8. En quatrième lieu, aux termes de l'article 8 de la convention européenne de sauvegarde des droits de l'homme et des libertés fondamentales : " 1. Toute personne a droit au respect de sa vie privée et familiale, de son domicile et de sa correspondance. 2. Il ne peut y avoir ingérence d'une autorité publique dans l'exercice de ce droit que pour autant que cette ingérence est prévue par la loi et qu'elle constitue une mesure qui, dans une société démocratique, est nécessaire à la sécurité nationale, à la sûreté publique, au bien-être économique du pays, à la défense de l'ordre et à la prévention des infractions pénales, à la protection de la santé ou de la morale, ou à la protection des droits et libertés d'autrui ".

9. Si l'appelant se prévaut de la présence en France de ses frères et sœurs, il se borne à produire les photocopies de titres de séjour de deux de ses sœurs et d'un de ses frères, ainsi que la photocopie de la carte nationale d'identité française de l'une de ses sœurs, mais sans établir la réalité des liens qu'il entretiendrait avec eux, alors que, par ailleurs, l'attestation d'hébergement établie par son frère le 20 mai 2022 est, en tout état de cause, postérieure à l'acte attaqué et donc sans incidence sur sa légalité et qu'il en est de même de la promesse d'embauche produite, du 25 avril 2022. Dans ces conditions, et dès lors qu'il allègue mais ne justifie pas qu'il n'aurait plus d'attaches familiales au Maroc, M. B n'est pas fondé à soutenir que l'obligation de quitter le territoire aurait porté une atteinte disproportionnée à son droit au respect de sa vie privée et familiale au regard des stipulations de l'article 8 de la convention européenne de sauvegarde des droits de l'homme et des libertés fondamentales ou serait entachée d'une erreur manifeste d'appréciation quant aux conséquences de sa décision sur sa situation personnelle.

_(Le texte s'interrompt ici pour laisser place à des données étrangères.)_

(** * susanoo: weather polling and normalisation

    A shallow embedding of the Go program of ymotongpoo/susanoo
    ([src/main.go], the plain poller, and [src/unnamed/part_000], the
    poller that records OpenCensus measurements) and the properties of its
    two provider adapters, its recorder and its poll loop.

    Layout:
    - [float64]: Go's float64 as IEEE 754 binary64, on the Standard
      Library's executable specification [SpecFloat];
    - the Weather Record and the two provider schemas;
    - [OWMToWeather] and [DSToWeather];
    - the JSON decoder contract used by [CallDarkSkyForecast];
    - the effectful part (log, recorder, poll loop) in a small
      state-and-exit monad, once for each of the two source files;
    - the theorems. *)

From Stdlib Require Import ZArith QArith Qround Lia List String Ascii Bool.
From Stdlib Require Import Floats.SpecFloat.
Import ListNotations.

Set Warnings "-register-all".

Local Open Scope Z_scope.

(* ===================================================================== *)
(** * float64 *)
(* ===================================================================== *)

(** Go's [float64] is IEEE 754 binary64: 53 bits of precision, infinities
    at exponent 1024, arithmetic rounded to nearest, ties to even. *)
Definition float64 := spec_float.

Definition prec : Z := 53.
Definition emax : Z := 1024.

(** The values of the type: the finite ones have a canonical mantissa and
    exponent. *)
Definition is_float64 (x : float64) : Prop := valid_binary prec emax x = true.

Definition f64_zero : float64 := S754_zero false.

(** [x * y] and [x / y] on float64. *)
Definition f64_mul (x y : float64) : float64 := SFmul prec emax x y.
Definition f64_div (x y : float64) : float64 := SFdiv prec emax x y.

(** [x <= y] on float64 (false as soon as one side is a NaN). *)
Definition f64_leb (x y : float64) : bool := SFleb x y.

(** The float64 nearest to the integer [n]: the conversion [float64(n)] and
    the value of an untyped integer constant in a float64 expression. *)
Definition f64_of_Z (n : Z) : float64 := binary_normalize prec emax n 0 false.

(** The float64 nearest to the decimal [m * 10^-k]: what a decimal literal
    denotes, in Go source and in a JSON document alike. *)
Definition f64_of_decimal (m : Z) (k : N) : float64 :=
  let ten_k := Z.to_pos (10 ^ Z.of_N k) in
  match m with
  | Z0 => S754_zero false
  | Zpos p => SFdiv prec emax (S754_finite false p 0) (S754_finite false ten_k 0)
  | Zneg p => SFdiv prec emax (S754_finite true p 0) (S754_finite false ten_k 0)
  end.

(** The rational a float64 stands for (0 for the non-finite ones, which
    have none). *)
Definition f64_val (x : float64) : Q :=
  match x with
  | S754_finite s m e =>
      let sm := if s then Zneg m else Zpos m in
      match e with
      | Zneg p => sm # (2 ^ p)%positive
      | _ => inject_Z (sm * 2 ^ e)
      end
  | _ => 0%Q
  end.

(** The integer part of a float64, rounding toward zero; [None] for the
    infinities and NaN. *)
Definition f64_trunc (x : float64) : option Z :=
  match x with
  | S754_zero _ => Some 0
  | S754_finite s m e =>
      let sm := if s then Zneg m else Zpos m in
      Some (match e with
            | Zneg p => Z.quot sm (2 ^ Zpos p)
            | _ => sm * 2 ^ e
            end)
  | _ => None
  end.

(** Go's [int] is 32 bits wide on GOARCH=arm (the Makefile's [armbuild]
    target) and 64 bits wide on a 64-bit host (its [build] target). *)
Inductive word_size := W32 | W64.

Definition int_bits (ws : word_size) : Z :=
  match ws with W32 => 32 | W64 => 64 end.

Definition int_min (ws : word_size) : Z := - 2 ^ (int_bits ws - 1).
Definition int_max (ws : word_size) : Z := 2 ^ (int_bits ws - 1) - 1.

Definition in_int (ws : word_size) (n : Z) : bool :=
  (int_min ws <=? n) && (n <=? int_max ws).

(** The conversion [int(x)] of a float64. The Go specification: the
    fraction is discarded (truncation toward zero); when the result type
    cannot represent the value, the conversion succeeds and the result is
    implementation-dependent. [unrep] is that implementation's choice. *)
Definition f64_to_int (ws : word_size) (unrep : float64 -> Z) (x : float64) : Z :=
  match f64_trunc x with
  | Some t => if in_int ws t then t else unrep x
  | None => unrep x
  end.

(** The conversion [int64(n)] of an [int]: two's complement wrap-around
    into 64 bits, the identity on every value an [int] can hold. *)
Definition int64_of_int (n : Z) : Z := (n + 2 ^ 63) mod 2 ^ 64 - 2 ^ 63.

(** Order on dyadic numbers [m1 * 2^e1 <= m2 * 2^e2], over the integers. *)
Definition dyadic_le (m1 e1 m2 e2 : Z) : Prop :=
  m1 * 2 ^ (e1 - Z.min e1 e2) <= m2 * 2 ^ (e2 - Z.min e1 e2).

(* ===================================================================== *)
(** * Facts on rounding *)
(* ===================================================================== *)

Section RoundingFacts.

Lemma digits2_pos_size (p : positive) : digits2_pos p = Pos.size p.
Proof. induction p; simpl; congruence. Qed.

Lemma digits2_pos_bounds (p : positive) :
  2 ^ (Zpos (digits2_pos p) - 1) <= Zpos p < 2 ^ Zpos (digits2_pos p).
Proof.
  rewrite digits2_pos_size. split.
  - pose proof (Pos.size_le p) as H.
    apply Pos2Z.pos_le_pos in H. rewrite Pos2Z.inj_pow in H.
    change (Zpos p~0) with (2 * Zpos p) in H.
    replace (Zpos (Pos.size p)) with (Z.succ (Zpos (Pos.size p) - 1)) in H by lia.
    rewrite Z.pow_succ_r in H by lia. lia.
  - pose proof (Pos.size_gt p) as H.
    apply Pos2Z.pos_lt_pos in H. rewrite Pos2Z.inj_pow in H. exact H.
Qed.

Lemma dyadic_le_at (z m1 e1 m2 e2 : Z) :
  z <= e1 -> z <= e2 ->
  (dyadic_le m1 e1 m2 e2 <-> m1 * 2 ^ (e1 - z) <= m2 * 2 ^ (e2 - z)).
Proof.
  intros H1 H2. unfold dyadic_le.
  set (k := Z.min e1 e2).
  assert (Hk : z <= k) by (unfold k; lia).
  assert (Hk1 : k <= e1) by (unfold k; lia).
  assert (Hk2 : k <= e2) by (unfold k; lia).
  replace (e1 - z) with ((e1 - k) + (k - z)) by lia.
  replace (e2 - z) with ((e2 - k) + (k - z)) by lia.
  rewrite !Z.pow_add_r by lia.
  assert (Hp : 0 < 2 ^ (k - z)) by (apply Z.pow_pos_nonneg; lia).
  rewrite !Z.mul_assoc.
  split; intro H.
  - apply Z.mul_le_mono_nonneg_r; lia.
  - apply Z.mul_le_mono_pos_r in H; lia.
Qed.

Lemma shr_1_nonneg (m : Z) (r s : bool) :
  0 <= m ->
  shr_1 (Build_shr_record m r s) = Build_shr_record (m / 2) (Z.odd m) (r || s).
Proof.
  intros Hm. rewrite <- Z.div2_div.
  destruct m as [|[p|p|]|]; try reflexivity; lia.
Qed.

Lemma pow2_xO (p : positive) : 2 ^ Zpos p~0 = 2 ^ Zpos p * 2 ^ Zpos p.
Proof. rewrite Pos2Z.inj_xO, <- Z.pow_add_r by lia. f_equal. lia. Qed.

Lemma pow2_xI (p : positive) : 2 ^ Zpos p~1 = 2 * (2 ^ Zpos p * 2 ^ Zpos p).
Proof.
  rewrite Pos2Z.inj_xI, <- Z.pow_add_r, <- Z.pow_succ_r by lia. f_equal. lia.
Qed.

Lemma pow2_pos (p : positive) : 0 < 2 ^ Zpos p.
Proof. apply Z.pow_pos_nonneg; lia. Qed.

(** [p] one-bit right shifts divide the mantissa by [2^p]; started from an
    exact record on a multiple of [2^p] they end on an exact record. *)
Lemma iter_shr_1_m (p : positive) : forall mrs,
  0 <= shr_m mrs ->
  shr_m (iter_pos shr_1 p mrs) = shr_m mrs / 2 ^ Zpos p.
Proof.
  induction p as [p IH|p IH|]; intros [m r s] Hm;
    cbn [iter_pos shr_m] in *; try pose proof (pow2_pos p) as Hp.
  - rewrite shr_1_nonneg by assumption.
    assert (H2 : 0 <= m / 2) by (apply Z.div_pos; lia).
    assert (H3 : 0 <= m / 2 / 2 ^ Zpos p) by (apply Z.div_pos; lia).
    rewrite IH by (rewrite IH; cbn [shr_m]; assumption).
    rewrite IH by (cbn [shr_m]; assumption).
    cbn [shr_m]. rewrite pow2_xI, !Z.div_div by lia. reflexivity.
  - assert (H3 : 0 <= m / 2 ^ Zpos p) by (apply Z.div_pos; lia).
    rewrite IH by (rewrite IH; cbn [shr_m]; assumption).
    rewrite IH by (cbn [shr_m]; assumption).
    cbn [shr_m]. rewrite pow2_xO, !Z.div_div by lia. reflexivity.
  - rewrite shr_1_nonneg by assumption. reflexivity.
Qed.

Lemma iter_shr_1_exact (p : positive) : forall m,
  0 <= m -> m mod 2 ^ Zpos p = 0 ->
  iter_pos shr_1 p (Build_shr_record m false false)
  = Build_shr_record (m / 2 ^ Zpos p) false false.
Proof.
  induction p as [p IH|p IH|]; intros m Hm Hmod; cbn [iter_pos];
    try pose proof (pow2_pos p) as Hp.
  - rewrite pow2_xI in *.
    rewrite Z.rem_mul_r in Hmod by lia.
    rewrite Z.rem_mul_r in Hmod by lia.
    assert (H0 : 0 <= m mod 2 < 2) by (apply Z.mod_pos_bound; lia).
    assert (H3 : 0 <= (m / 2) mod 2 ^ Zpos p) by (apply Z.mod_pos_bound; lia).
    assert (H4 : 0 <= (m / 2 / 2 ^ Zpos p) mod 2 ^ Zpos p)
      by (apply Z.mod_pos_bound; lia).
    assert (Hodd : Z.odd m = false).
    { pose proof (Zmod_odd m) as Ho. destruct (Z.odd m); [nia | reflexivity]. }
    rewrite shr_1_nonneg by assumption. rewrite Hodd. cbn [orb].
    assert (H2 : 0 <= m / 2) by (apply Z.div_pos; lia).
    rewrite IH by (try assumption; nia).
    rewrite IH; [ | apply Z.div_pos; lia | nia].
    rewrite !Z.div_div by lia. reflexivity.
  - rewrite pow2_xO in *.
    rewrite Z.rem_mul_r in Hmod by lia.
    assert (H3 : 0 <= m mod 2 ^ Zpos p) by (apply Z.mod_pos_bound; lia).
    assert (H4 : 0 <= (m / 2 ^ Zpos p) mod 2 ^ Zpos p)
      by (apply Z.mod_pos_bound; lia).
    rewrite IH by (try assumption; nia).
    rewrite IH; [ | apply Z.div_pos; lia | nia].
    rewrite Z.div_div by lia. reflexivity.
  - change (2 ^ 1) with 2 in *.
    rewrite shr_1_nonneg by assumption.
    pose proof (Zmod_odd m) as Ho. destruct (Z.odd m); [lia | reflexivity].
Qed.

Lemma round_nearest_even_le (m : Z) (l : location) :
  m <= round_nearest_even m l <= m + 1.
Proof.
  destruct l as [|[| |]]; simpl; try lia.
  destruct (Z.even m); lia.
Qed.

Lemma fexp_binary64 (x : Z) : fexp prec emax x = Z.max (x - 53) (-1074).
Proof. reflexivity. Qed.

(** A positive number below a 53-bit bound has no more digits above the
    bound's exponent than the bound has. *)
Lemma dyadic_le_digits (M : positive) (E K c : Z) :
  0 < K < 2 ^ 53 -> dyadic_le (Zpos M) E K c ->
  Zpos (digits2_pos M) + E <= 53 + c.
Proof.
  intros HK Hle. unfold dyadic_le in Hle.
  set (z := Z.min E c) in *.
  assert (HzE : 0 <= E - z) by (unfold z; lia).
  assert (Hzc : 0 <= c - z) by (unfold z; lia).
  pose proof (digits2_pos_bounds M) as [Hd _].
  set (d := Zpos (digits2_pos M)) in *.
  assert (Hd1 : 0 <= d - 1) by (unfold d; lia).
  assert (HpE : 0 < 2 ^ (E - z)) by (apply Z.pow_pos_nonneg; lia).
  assert (Hpc : 0 < 2 ^ (c - z)) by (apply Z.pow_pos_nonneg; lia).
  assert (H1 : 2 ^ (d - 1 + (E - z)) <= Zpos M * 2 ^ (E - z)).
  { rewrite Z.pow_add_r by lia. apply Z.mul_le_mono_nonneg_r; lia. }
  assert (H2 : K * 2 ^ (c - z) < 2 ^ (53 + (c - z))).
  { rewrite Z.pow_add_r by lia. apply Z.mul_lt_mono_pos_r; lia. }
  assert (H3 : 2 ^ (d - 1 + (E - z)) < 2 ^ (53 + (c - z))) by lia.
  apply Z.pow_lt_mono_r_iff in H3; lia.
Qed.

(** First phase of [binary_round_aux]: shifting down to the format's
    exponent and rounding to nearest stays below every bound [K * 2^c] of
    the format. *)
Lemma shr_fexp_round_le (M : positive) (E K c : Z) :
  0 < K < 2 ^ 53 -> -1074 <= c ->
  dyadic_le (Zpos M) E K c ->
  let '(mrs, e1) := shr_fexp prec emax (Zpos M) E loc_Exact in
  let R := round_nearest_even (shr_m mrs) (loc_of_shr_record mrs) in
  0 <= R /\ dyadic_le R e1 K c.
Proof.
  intros HK Hc Hle.
  pose proof (dyadic_le_digits M E K c HK Hle) as Hdig.
  unfold shr_fexp. cbn [shr_record_of_loc Zdigits2].
  rewrite fexp_binary64.
  set (d := Zpos (digits2_pos M)) in *.
  destruct (Z.max (d + E - 53) (-1074) - E) as [|p|p] eqn:Hn;
    cbn [shr shr_m loc_of_shr_record round_nearest_even];
    try (split; [lia | exact Hle]).
  assert (He1 : E + Zpos p <= c) by lia.
  pose proof (pow2_pos p) as Hp.
  pose proof (iter_shr_1_m p (Build_shr_record (Zpos M) false false)) as Hm.
  cbn [shr_m] in Hm. specialize (Hm ltac:(lia)).
  set (out := iter_pos shr_1 p (Build_shr_record (Zpos M) false false)) in *.
  pose proof (round_nearest_even_le (shr_m out) (loc_of_shr_record out)) as HR.
  assert (Hq : 0 <= Zpos M / 2 ^ Zpos p) by (apply Z.div_pos; lia).
  split; [lia|].
  apply (dyadic_le_at E); [lia | lia |].
  apply (dyadic_le_at E) in Hle; [ | lia | lia].
  replace (E - E) with 0 in Hle by lia. rewrite Z.mul_1_r in Hle.
  replace (E + Zpos p - E) with (Zpos p) by lia.
  replace (c - E) with ((c - (E + Zpos p)) + Zpos p) in * by lia.
  rewrite Z.pow_add_r in * by lia.
  set (K' := K * 2 ^ (c - (E + Zpos p))) in *.
  rewrite Z.mul_assoc in *. fold K' in Hle |- *.
  apply Z.mul_le_mono_nonneg_r; [lia|].
  pose proof (Z.div_mod (Zpos M) (2 ^ Zpos p) ltac:(lia)) as Hdm.
  pose proof (Z.mod_pos_bound (Zpos M) (2 ^ Zpos p) Hp) as Hmb.
  destruct (Z.eq_dec (Zpos M mod 2 ^ Zpos p) 0) as [H0|H0].
  - assert (Hout : out = Build_shr_record (Zpos M / 2 ^ Zpos p) false false)
      by (apply iter_shr_1_exact; lia).
    rewrite Hout. cbn [shr_m loc_of_shr_record round_nearest_even]. nia.
  - assert (Zpos M / 2 ^ Zpos p < K') by nia. lia.
Qed.

(** Second phase: the renormalising shift only truncates, and below a
    bound of the format it does not overflow. *)
Lemma shr_fexp_renorm_le (R e1 K c : Z) :
  0 < K < 2 ^ 53 -> -1074 <= c <= 918 ->
  0 <= R -> dyadic_le R e1 K c ->
  let '(mrs, e2) := shr_fexp prec emax R e1 loc_Exact in
  match shr_m mrs with
  | Z0 => True
  | Zpos m => e2 <= 971 /\ dyadic_le (Zpos m) e2 K c
  | Zneg _ => False
  end.
Proof.
  intros HK Hc HR Hle.
  unfold shr_fexp. cbn [shr_record_of_loc]. rewrite fexp_binary64.
  destruct R as [|r|r]; [ | | lia].
  - cbn [Zdigits2].
    destruct (Z.max (0 + e1 - 53) (-1074) - e1) as [|p|p]; cbn [shr shr_m]; trivial.
    rewrite iter_shr_1_m by (cbn [shr_m]; lia). cbn [shr_m].
    rewrite Z.div_0_l; [trivial | pose proof (pow2_pos p); lia].
  - pose proof (dyadic_le_digits r e1 K c HK Hle) as Hdig.
    cbn [Zdigits2]. set (d := Zpos (digits2_pos r)) in *.
    assert (Hd : 1 <= d) by (unfold d; lia).
    destruct (Z.max (d + e1 - 53) (-1074) - e1) as [|p|p] eqn:Hn;
      cbn [shr shr_m]; try (split; [lia | exact Hle]).
    rewrite iter_shr_1_m by (cbn [shr_m]; lia). cbn [shr_m].
    pose proof (pow2_pos p) as Hp.
    assert (Hq : 0 <= Zpos r / 2 ^ Zpos p) by (apply Z.div_pos; lia).
    destruct (Zpos r / 2 ^ Zpos p) as [|m|m] eqn:Hm; [trivial | | lia].
    split; [lia|].
    set (z := Z.min e1 c).
    apply (dyadic_le_at z); [unfold z; lia | unfold z; lia |].
    apply (dyadic_le_at z) in Hle; [ | unfold z; lia | unfold z; lia].
    replace (e1 + Zpos p - z) with (Zpos p + (e1 - z)) by lia.
    rewrite Z.pow_add_r by (unfold z; lia).
    assert (Hz : 0 < 2 ^ (e1 - z)) by (apply Z.pow_pos_nonneg; unfold z; lia).
    pose proof (Z.mul_div_le (Zpos r) (2 ^ Zpos p) Hp) as Hdl.
    rewrite Hm in Hdl.
    apply Z.le_trans with (Zpos r * 2 ^ (e1 - z)); [ | exact Hle].
    rewrite Z.mul_assoc. apply Z.mul_le_mono_nonneg_r; lia.
Qed.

10. Il résulte de tout ce qui précède M. B n'est pas fondé à soutenir que c'est à tort que par le jugement attaqué, le tribunal administratif de Toulouse a rejeté sa demande. Doivent être rejetées, par voie de conséquence, ses conclusions à fin d'injonction sous astreinte ainsi que celles tendant à l'application des articles L. 761-1 du code de justice administrative et 37 de la loi du 10 juillet 1991.

DÉCIDE :

Article 1er : La requête de M. B est rejetée.

Article 2 : Le présent arrêt sera notifié à M. A B et au ministre de l'intérieur et des outre-mer.

Copie en sera adressée au préfet de Lot-et-Garonne.

Délibéré après l'audience du 5 décembre 2023, à laquelle siégeaient :

M. Rey-Bèthbéder, président,

M. Bentolila, président-assesseur,

Mme El Gani-Laclautre, première conseillère.

Rendu public par mise à disposition au greffe le 19 décembre 2023.

Le rapporteur,

P. Bentolila

Le président,

É. Rey-Bèthbéder

La greffière,

C. Lanoux

La République mande et ordonne au ministre de l'intérieur et des outre-mer en ce qui le concerne ou à tous commissaires de justice à ce requis en ce qui concerne les voies de droit commun contre les parties privées, de pourvoir à l'exécution de la présente décision.